Le gouvernement étant très réceptif aux demandes de la classe supérieure n’a pas hésité à réduire, de 1988 à 1998, de seize à trois le nombre de paliers d’imposition, allégeant grandement la charge de la tranche supérieure, tout en faisant passer le taux inférieur de 13 à 20 %.

En plus de quoi, il a élargi les possibilités de déductions fiscales qui ne profitent qu’à ceux des contribuables qui peuvent se permettre de ne pas affecter leur revenu à la satisfaction de leurs besoins – l’exonération de 500 000 $ sur les gains réalisés sur la vente d’actions de PME, par exemple, qui vient s’ajouter à celle de 25 % (33 % à compter de l’an prochain) déjà accordée sur tous les gains en capitaux.

Dans le même ordre d’esprit, les taxes à la consommation, elles, ont augmenté ces dernières années. En effet, plus le revenu d’un contribuable est élevé, plus petite en est la proportion affectée à la consommation, et donc moins il est affecté par ces hausses de taxes. Ce qui explique sans doute l’absence de protestations, seuls les membres des classes inférieure et moyenne étant fortement pénalisés.

Si l’on ajoute à l’équation les taxes municipales et fédérales, comme le soulignent les auteurs de l’étude, on constate rapidement que la progressivité, fondement fiscal de la solidarité sociale, s’effrite considérablement.

D’après une étude de 1998 du ministère de l’Économie et des Finances du Québec, une personne vivant seule, à Montréal, et disposant d’un revenu annuel de 15 000 $, donc en dessous du seuil de pauvreté, devra pourtant payer 21 % – sans compter les impôts fonciers, lui laissant donc moins de 12 000 $ pour vivre. Si cette personne avait gagné 100 000 $, elle n’aurait payé que 47 % – impôts fonciers compris, cette fois – bénéficiant donc d’un revenu net de 53 000 $. Avec un salaire de 250 000 $, le pourcentage d’imposition n’aurait augmenté que de 4 %, passant à 51 %. C’est dire que passé un certain seuil, la progressivité, déjà fortement ébranlée, cesse littéralement d’exister, précisent les auteurs.

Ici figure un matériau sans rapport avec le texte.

(** ** Properties *)

(** C26: What the emitter attaches, the client's verifier accepts.  Take a 2xx response that is no event
    stream, a context whose nonce has at least 16 and less than 2^31 bytes, whose clock and epoch are
    below 2^53 and outside [2^31, 2^32), and whose actor has 32 bytes ([context_ok]), and a signer whose
    signatures verify: the key of the environment, or the authority, which signs a commitment with the
    very key whose SHA-256 the commitment names as its actor, refuses any other, and may have changed
    that key and its epoch at every call ([signs_well]).  When the emitter answers, also after it read new facts
    and signed again because of a rotation, then the receipt in the answer verifies: a client that sent the
    context's nonce and canonical request and sees the answer's own body and headers, pins the actor and
    the epoch that the receipt names and resolves that epoch to the signing key, accepts it within the
    clock skew.  Body and status are the original's. *)
Theorem emitted_receipt_verifies r ctx e e' r' :
  signs_well (ctx_sign ctx) -> context_ok ctx ->
  200 <= r_status r < 300 -> is_event_stream (r_headers r) = false ->
  attachReceipt notme r ctx e = (e', Ok r') ->
  r_status r' = r_status r /\ r_body r' = r_body r /\
  exists env value key, r_headers r' !! to_lower INTERLACE_RECEIPT_HEADER = Some value /\
    decodeReceiptHeader value = Ok env /\ blen key = 32 /\ signing_key (ctx_sign ctx) (commitment env) key /\
    forall cur prev resolve now,
      cur = epoch (commitment env) \/ prev = Some (epoch (commitment env)) ->
      resolve (epoch (commitment env)) = Some key -> Z.abs (now - ctx_nowMs ctx) <= RECEIPT_CLOCK_SKEW_MS ->
      ReceiptVerify.verifyReceiptPLive
        (ReceiptVerify.mkPLive value (actorFp (commitment env)) cur prev resolve (ctx_nonce ctx)
           (ctx_requestCanon ctx) (r_body r') (r_headers r') now) = Ok (inr env).
Proof.
  intros Hs Hx Hst2 Hst Hr.
  destruct (attachReceipt_runs r ctx e e' r') as (hb & value & e1 & Ehb & Hv & ->); try done.
  { by destruct (ctx_sign ctx). }
  split; [done|]. split; [done|].
  destruct (sign_header_spec _ _ _ _ _ (commitment_of_ok r ctx hb Hx Hst2) Hs Hv)
    as (c & sig & canon & key & Hok & (fp & ep & Ec) & Hk & Hkey & Ecanon & Hl & Hver & Hdec).
  exists (mkEnvelope c sig), value, key. cbn [r_headers commitment]. split; [apply lookup_insert_eq|]. do 3 (split; [done|]).
  intros cur prev resolve now Hep Hres Hnow. unfold ReceiptVerify.verifyReceiptPLive. cbn -[buildHeadersCommittedBytes].
  rewrite ReceiptVerify.decoded_ok. exists (mkEnvelope c sig). split; [done|]. cbn [commitment signature].
  assert (Efields : nonce c = ctx_nonce ctx /\ requestHash c = sha256 (ctx_requestCanon ctx) /\ status c = r_status r /\
    bodyHash c = sha256 (r_body r) /\ headersHash c = sha256 hb /\ timestampMs c = ctx_nowMs ctx) by by rewrite Ec.
  destruct Efields as (E1 & E2 & E3 & E4 & E5 & E6).
  rewrite !ReceiptVerify.require_ok, !ReceiptVerify.equal_iff, ReceiptVerify.epoch_accepted_iff.
  split; [done|]. split; [done|]. split; [done|]. split; [naive_solver|].
  rewrite Hres, ReceiptVerify.encoded_ok. exists canon. split; [done|].
  rewrite !ReceiptVerify.require_ok, ReceiptVerify.verifyEd25519_iff, ReceiptVerify.equal_iff.
  split; [done|]. split; [done|]. rewrite ReceiptVerify.encoded_ok. exists hb.
  split; [by rewrite receipt_header_uncommitted|].
  rewrite !ReceiptVerify.require_ok, ReceiptVerify.equal_iff, ReceiptVerify.in_window_iff, ReceiptVerify.is_2xx_iff.
  rewrite E3, E5, E6. done.
Qed.
Lemma disclosure_reads_log_witness :
  @follow demo_sha256 demo_ed25519 Lease.demo_certpath CaBundle.demo_cborx demo_hmac demo_env
    CaBundle.NetworkThrew 5 5 (js "Bwg") None Lease.demo_request (js "peer") 0 None demo_world =
  [demo_row 1 None (js "h1"); demo_row 2 (Some (js "h1")) (js "h2")].
Proof.
  apply (@disclosure_reads_log demo_sha256 demo_ed25519 Lease.demo_certpath CaBundle.demo_cborx demo_hmac
    demo_env CaBundle.NetworkThrew 5 5 (js "Bwg") demo_hmac_key None Lease.demo_request (js "peer")
    demo_log 0 demo_world); try (vm_compute; reflexivity); try discriminate.
  - apply demo_represents.
  - vm_compute. lia.
Defined.

(** ** What a disclosure implies *)

Section guard.
Context `{Sha256} `{Ed25519} `{Lease.CertPath} `{CaBundle.CborX} `{Hmac}.

Lemma orelse_None o b r : orelse o b r = None <-> o = None /\ b = false.
Proof. destruct o, b; cbn; naive_solver. Qed.

Lemma admit_None x env notme now clock keyB64 r w w1 key from :
  admit_request x env notme now clock keyB64 r w = (w1, Ok (None, key, from)) ->
  default [] (d_fp r) <> [] /\
  (exists v, Lease.gateAndVerify (on_verify x) env now clock notme (Lease.mkArgs (d_req r) [] (Some (JStr (js "disclosure"))) None
       (Some (js "disclosure:" ++ default [] (d_fp r)))) false w = (w1, Ok v) /\
     forall c m, v <> Lease.G_reject c m) /\
  exists k kb, key = Some kb /\ keyB64 = Some k /\ importHmacKey k = Ok kb /\
    match d_since r with
    | Some ((_ :: _) as c) =>
        exists p, verifyCursor c kb = Ok (Some p) /\ peerFp p = default [] (d_fp r) /\ from = fromSeq p
    | _ => from = 0
    end.
Proof.
  intros E. unfold admit_request in E. apply bind_Ok in E as (w2 & v & Eg & E).
  assert (Hg : Lease.gateAndVerify (on_verify x) env now clock notme (Lease.mkArgs (d_req r) [] (Some (JStr (js "disclosure"))) None
       (Some (js "disclosure:" ++ default [] (d_fp r)))) false w = (w2, Ok v)).
  { unfold gate in Eg. destruct (Lease.gateAndVerify _ _ _ _ _ _ _ _) as [w' [v'|e]]; [|done].
    by injection Eg as <- <-. }
  clear Eg. apply bind_Ok in E as (w3 & key' & Ek & E).
  set (fp := default [] (d_fp r)) in *.
  set (o := orelse _ (bool_decide (readEnvString keyB64 = None)) denied) in E.
  assert (Hkey : w3 = w2 /\ match readEnvString keyB64 with
            | Some k => exists kb, importHmacKey k = Ok kb /\ key' = Some kb
            | None => key' = None end).
  { destruct (readEnvString keyB64) as [k|]; [|by injection Ek as <- <-].
    apply bind_Ok in Ek as (w4 & kb & Ei & Ek). unfold lift in Ei.
    destruct (importHmacKey k) as [kb'|]; [|done]. injection Ei as <- <-. injection Ek as <- <-. eauto. }
  destruct Hkey as [-> Hkey].
  assert (Ho : o = None -> fp <> [] /\ (forall c m, v <> Lease.G_reject c m) /\
                 readEnvString keyB64 <> None).
  { unfold o. rewrite !orelse_None. intros (((_ & Hf) & Hv) & Hk).
    apply bool_decide_eq_false in Hf, Hk. split; [done|]. split; [|done].
    intros c m ->. done. }
  assert (Hend : o = None /\ w1 = w2 /\ key = key' /\
    match d_since r, key' with
    | Some ((_ :: _) as c), Some kb =>
        exists p, verifyCursor c kb = Ok (Some p) /\ peerFp p = fp /\ from = fromSeq p
    | _, _ => from = 0
    end).
  { destruct (d_since r) as [[|u c]|], key' as [kb|]; try (by injection E).
    apply bind_Ok in E as (w3 & dec & Ed & E). unfold lift in Ed.
    destruct (verifyCursor (u :: c) kb) as [dec'|] eqn:Ev; [|done]. injection Ed as <- <-.
    destruct dec' as [p|]; [|injection E as _ E; by destruct o].
    case_bool_decide as Hp; [|injection E as _ E; by destruct o].
    injection E as <- -> <- <-. do 3 (split; [done|]). by exists p. }
  destruct Hend as (Hn & -> & -> & Hend). destruct (Ho Hn) as (Hf & Hv & Hk).
  split; [done|]. split; [by exists v|].
  destruct (readEnvString keyB64) as [k|] eqn:Ek'; [|done]. destruct Hkey as (kb & Hi & ->).
  exists k, kb. split; [done|]. split; [by destruct keyB64 as [[|]|]|]. split; [done|].
  destruct (d_since r) as [[|u c]|]; done.
Qed.

(** A row of a listing belongs to the peer it was asked for. *)
Lemma listed_peer (t : Attestations.table) fp from lim x :
  x ∈ Attestations.listAttestationsForPeer t fp from lim -> Attestations.peer_fingerprint x = fp.
Proof.
  unfold Attestations.listAttestationsForPeer. intros Hx%elem_of_limit.
  apply elem_of_order_by, elem_of_select_where in Hx as (k & _ & Hx).
  apply andb_true_iff in Hx as [Hx _]. by apply bool_decide_eq_true in Hx.
Qed.

Lemma next_page_rows fp now key l w w' page next :
  next_page fp now key l w = (w', Ok (page, next)) -> forall x, x ∈ page -> x ∈ l.
Proof.
  unfold next_page. intros E x Hx. destruct (DEFAULT_PAGE_SIZE <? _).
  - destruct key as [k|]; [|done]. injection E as _ <- _.
    rewrite <- (take_drop (Z.to_nat DEFAULT_PAGE_SIZE) l), elem_of_app. by left.
  - by injection E as _ <- _.
Qed.

(** C35: Nothing is disclosed without authority: a 200 answer means that the lease gate did not
    refuse a request for the scope of exactly this fingerprint, that the deployment has a MAC
    key, that a cursor in the request, if any, carries this key's MAC and names this very
    fingerprint, and that every attestation in the page is the peer's.  Every other outcome
    that returns is one and the same response, whatever the reason. *)
Theorem disclosure_guarded x env notme now clock keyB64 masterB64 r w w' d k1 k2 :
  handle x env notme now clock keyB64 masterB64 r w = (w', Ok (inr d)) ->
  let fp := default [] (d_fp r) in
  fp <> [] /\ dc_peer d = fp /\
  (exists w1 v, Lease.gateAndVerify (on_verify x) env now clock notme (Lease.mkArgs (d_req r) [] (Some (JStr (js "disclosure"))) None
       (Some (js "disclosure:" ++ fp))) false w = (w1, Ok v) /\ forall c m, v <> Lease.G_reject c m) /\
  (exists k kb, keyB64 = Some k /\ importHmacKey k = Ok kb /\
     forall u c, d_since r = Some (u :: c) -> exists p, verifyCursor (u :: c) kb = Ok (Some p) /\ peerFp p = fp) /\
  (forall a, a ∈ dc_page d -> Attestations.peer_fingerprint a = fp) /\
  render (inl k1) = render (inl k2).
Proof.
  intros E fp. unfold handle in E. apply bind_Ok in E as (w1 & [[reason key] from] & Ea & E).
  apply bind_Ok in E as (w2 & hasChain & _ & E). destruct reason as [reason|]; [done|].
  apply admit_None in Ea as (Hf & (v & Hg & Hv) & k & kb & -> & Hk & Hi & Hs).
  destruct (negb hasChain); [done|]. fold fp in E.
  apply bind_Ok in E as (w3 & rows & Er & E). apply bind_Ok in E as (w4 & pend & _ & E).
  destruct (bool_decide (rows = []) && _); [done|].
  apply bind_Ok in E as (w5 & [page next] & Ep & E). injection E as _ <-. cbn [dc_peer dc_page].
  split; [done|]. split; [done|]. split; [by exists w1, v|].
  split.
  { exists k, kb. split; [done|]. split; [done|]. intros u c Hu. rewrite Hu in Hs.
    destruct Hs as (p & Hp & Hpf & _). by exists p. }
  split; [|done]. intros a Ha. apply (next_page_rows _ _ _ _ _ _ _ _ Ep) in Ha.
  unfold trust, TrustStore.listAttestationsForPeer, read, remote in Er. destruct (on_list x); [|done..]. injection Er as _ <-.
  by apply listed_peer in Ha.
Qed.
End guard.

Et cette évolution ne constitue pas qu’une tendance passagère tirant déjà à sa fin 0 37 % des fonds attribués aux baisses d’impôt lors du dernier budget profiteront aux 11 % de ménages disposant d’un revenu de 75 000 $ et plus, tandis que les 52 % de ménages dotés de moins de 25 000 $ devront se partager un maigre 7 %.

Il faut cesser d’enrichir les riches

La régressivité croissante de notre système fiscal, affirment les chercheurs, constitue un frein considérable au développement de l’économie réelle.

Si les baisses d’impôt sont inévitables, elles devraient être opérées au profit des classes moyenne et inférieure, pour autant qu’elles s’accompagnent du rétablissement des budgets dans les secteurs de la santé, de l’éducation et des services sociaux, afin de rétablir une certaine progressivité.

Par ailleurs, les taxes purement régressives, telles les taxes de vente, devraient revenir à des taux raisonnables, sinon être complètement abolies. La réduction de ce type de taxes profiterait réellement à l’ensemble de la population, et en particulier aux contribuables à faibles et moyens revenus.

Toutes les sommes qui leur seraient ainsi consenties seraient immédiatement réinjectées dans l’économie par le biais de l’accroissement de la consommation de biens et services, tandis que les diminutions d’impôt s’appliquant aux contribuables à haut revenu tendent plutôt à se solder par une hausse de l’épargne.

* Gino LAMBERT, Sylvain CHARRON et Jean-Eddy PÉAN (CESE). Le système fiscal québécois est-il vraiment progressif ? Montréal, MM, UQÀM. 29 p. http0//www.unites.uqam.ca/cese/etude19.htm.